An independent planning inquiry into the redevelopment of Greenwich Market will begin tomorrow (Tuesday).
The plan to revamp the market and build a 100-bedroom hotel was first rejected by Greenwich Council last year, and they reaffirmed their opposition just last week.
Owners of the market, Greenwich Hospital, have appealed that decision the independent Planning Inspectorate will be conducting an inquiry before making a recommendation on the market’s fate to the Secretary of State for Communities and Local Government.
The inquiry will begin tomorrow at Woolwich Town Hall and will run until this Friday and then continue next week between Tuesday and Friday.
Greenwich West councillors, who protested last month outside the market, will be staging another demonstration outside the town hall as the inquiry gets under way tomorrow.
I attended this morning. A decent show of opposition, at least 20. The other side had merely well-paid consultants in suits, although their barrister did claim, rather pathetically, that they might at some point be able to produce one member of the public to speak in support of their claim.
Many of the arguments are of course technical, but beyond losing the controversial roof and keeping the cobbles, Hospital Estates haven’t produced much in the way of rabbits out of a hat.
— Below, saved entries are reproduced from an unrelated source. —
(** [ino] is a directory whose blocks hold the records [rs]. *)
Record dir_ok s ino rs : Prop := {
  dr_fs : fs_ok s;
  dr_table : itable (bs := bs) s;
  dr_u32 : is_u32 ino;
  dr_valid : valid_ino s ino;
  dr_mode : exists m, getf (inode_at (bs := bs) s ino) 0 i_mode = Some m /\ Z.land m 61440 = EXT2_S_IFDIR;
  dr_ind : indirects_ok (bs := bs) s (inode_at (bs := bs) s ino);
  dr_size : size_of (inode_at (bs := bs) s ino) + bs < 4294967296;
  dr_len : lenZ rs = (size_of (inode_at (bs := bs) s ino) + bs - 1) / bs;
  dr_block i recs : rs !! i = Some recs ->
    exists b, bmap (bs := bs) s (inode_at (bs := bs) s ino) (Z.of_nat i) = inr b /\ b <> 0 /\ st_ok b /\
      chain bs false (view s b) 0 recs
}.

(** What a lookup returns. *)
Definition found recs nm : Z + Z :=
  match find_rec recs nm with Some ino => inr ino | None => inl ERR_NOT_FOUND end.

Lemma find_rec_app recs1 recs2 nm :
  find_rec (recs1 ++ recs2) nm = match find_rec recs1 nm with Some i => Some i | None => find_rec recs2 nm end.
Proof. induction recs1 as [|[i n] recs1 IH]; cbn; [done|]. destruct (negb (i =? 0) && _); [done|exact IH]. Qed.

Lemma read_dir_inode_spec s ino rs (Q : ext2_fs C -> Z + bytes -> Prop) :
  dir_ok s ino rs -> room bs s 1 ->
  (forall s', quiet s s' 1 -> Q s' (inr (inode_at (bs := bs) s ino))) -> wp (read_dir_inode now ino) s Q.
Proof.
  intros Hd Hr HQ. unfold read_dir_inode. apply wp_bnd.
  eapply wp_mono; [apply ext2_read_inode_spec; [lia|done|by apply (dr_fs _ _ _ Hd)|by apply (dr_table _ _ _ Hd)|by apply (dr_u32 _ _ _ Hd)|done]|].
  intros s' r (Hq & ->). rewrite decide_True by by apply (dr_valid _ _ _ Hd).
  destruct (dr_mode _ _ _ Hd) as (m & Hm & Em). apply wp_bnd. eapply wp_lft; [exact Hm|].
  rewrite Em. cbn [negb]. apply wp_ret. auto.
Qed.

Lemma dir_inode_len s ino rs : dir_ok s ino rs -> lenZ (inode_at (bs := bs) s ino) = sizeof_inode.
Proof.
  intros Hd. apply lenZ_inode_at; [lia|by apply (dr_fs _ _ _ Hd)|by apply (dr_table _ _ _ Hd)|by apply (dr_valid _ _ _ Hd)].
Qed.

Lemma num_dir_blocks_spec s s' k ino rs (Q : ext2_fs C -> Z + Z -> Prop) :
  dir_ok s ino rs -> quiet s s' k -> Q s' (inr (lenZ rs)) ->
  wp (num_dir_blocks (inode_at (bs := bs) s ino)) s' Q.
Proof.
  intros Hd Hq HQ. pose proof (dr_size _ _ _ Hd) as Hz. rewrite (dr_len _ _ _ Hd) in HQ. unfold size_of in *.
  destruct (getf_inode (inode_at (bs := bs) s ino) i_size) as (v & Hv & Hvr); [|done|].
  { by eapply dir_inode_len. }
  rewrite Hv in *. change (default 0 (Some v)) with v in *. change (256 ^ _) with 4294967296 in Hvr. unfold num_dir_blocks. apply wp_bnd. eapply wp_lft; [exact Hv|].
  apply wp_bnd, wp_gets. rewrite (ok_bs _ (quiet_ok _ _ _ Hq)).
  eapply wp_lft; [unfold udiv; by rewrite (proj2 (Z.eqb_neq bs 0)) by lia|].
  rewrite (u32_id (v + bs)) by (red; lia). by rewrite u32_id by (red; lia).
Qed.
They are seeking merely to add extra issues, not raised in the original decision, while denying the council the freedom to do so.
For instance, they claim the fact they’ve dropped the plastic roof now should count in their favour. But they also claim that other new developments, such as the council’s proposed pedestrianisation, should have no bearing on the decision as they weren’t raised at the original planning meeting.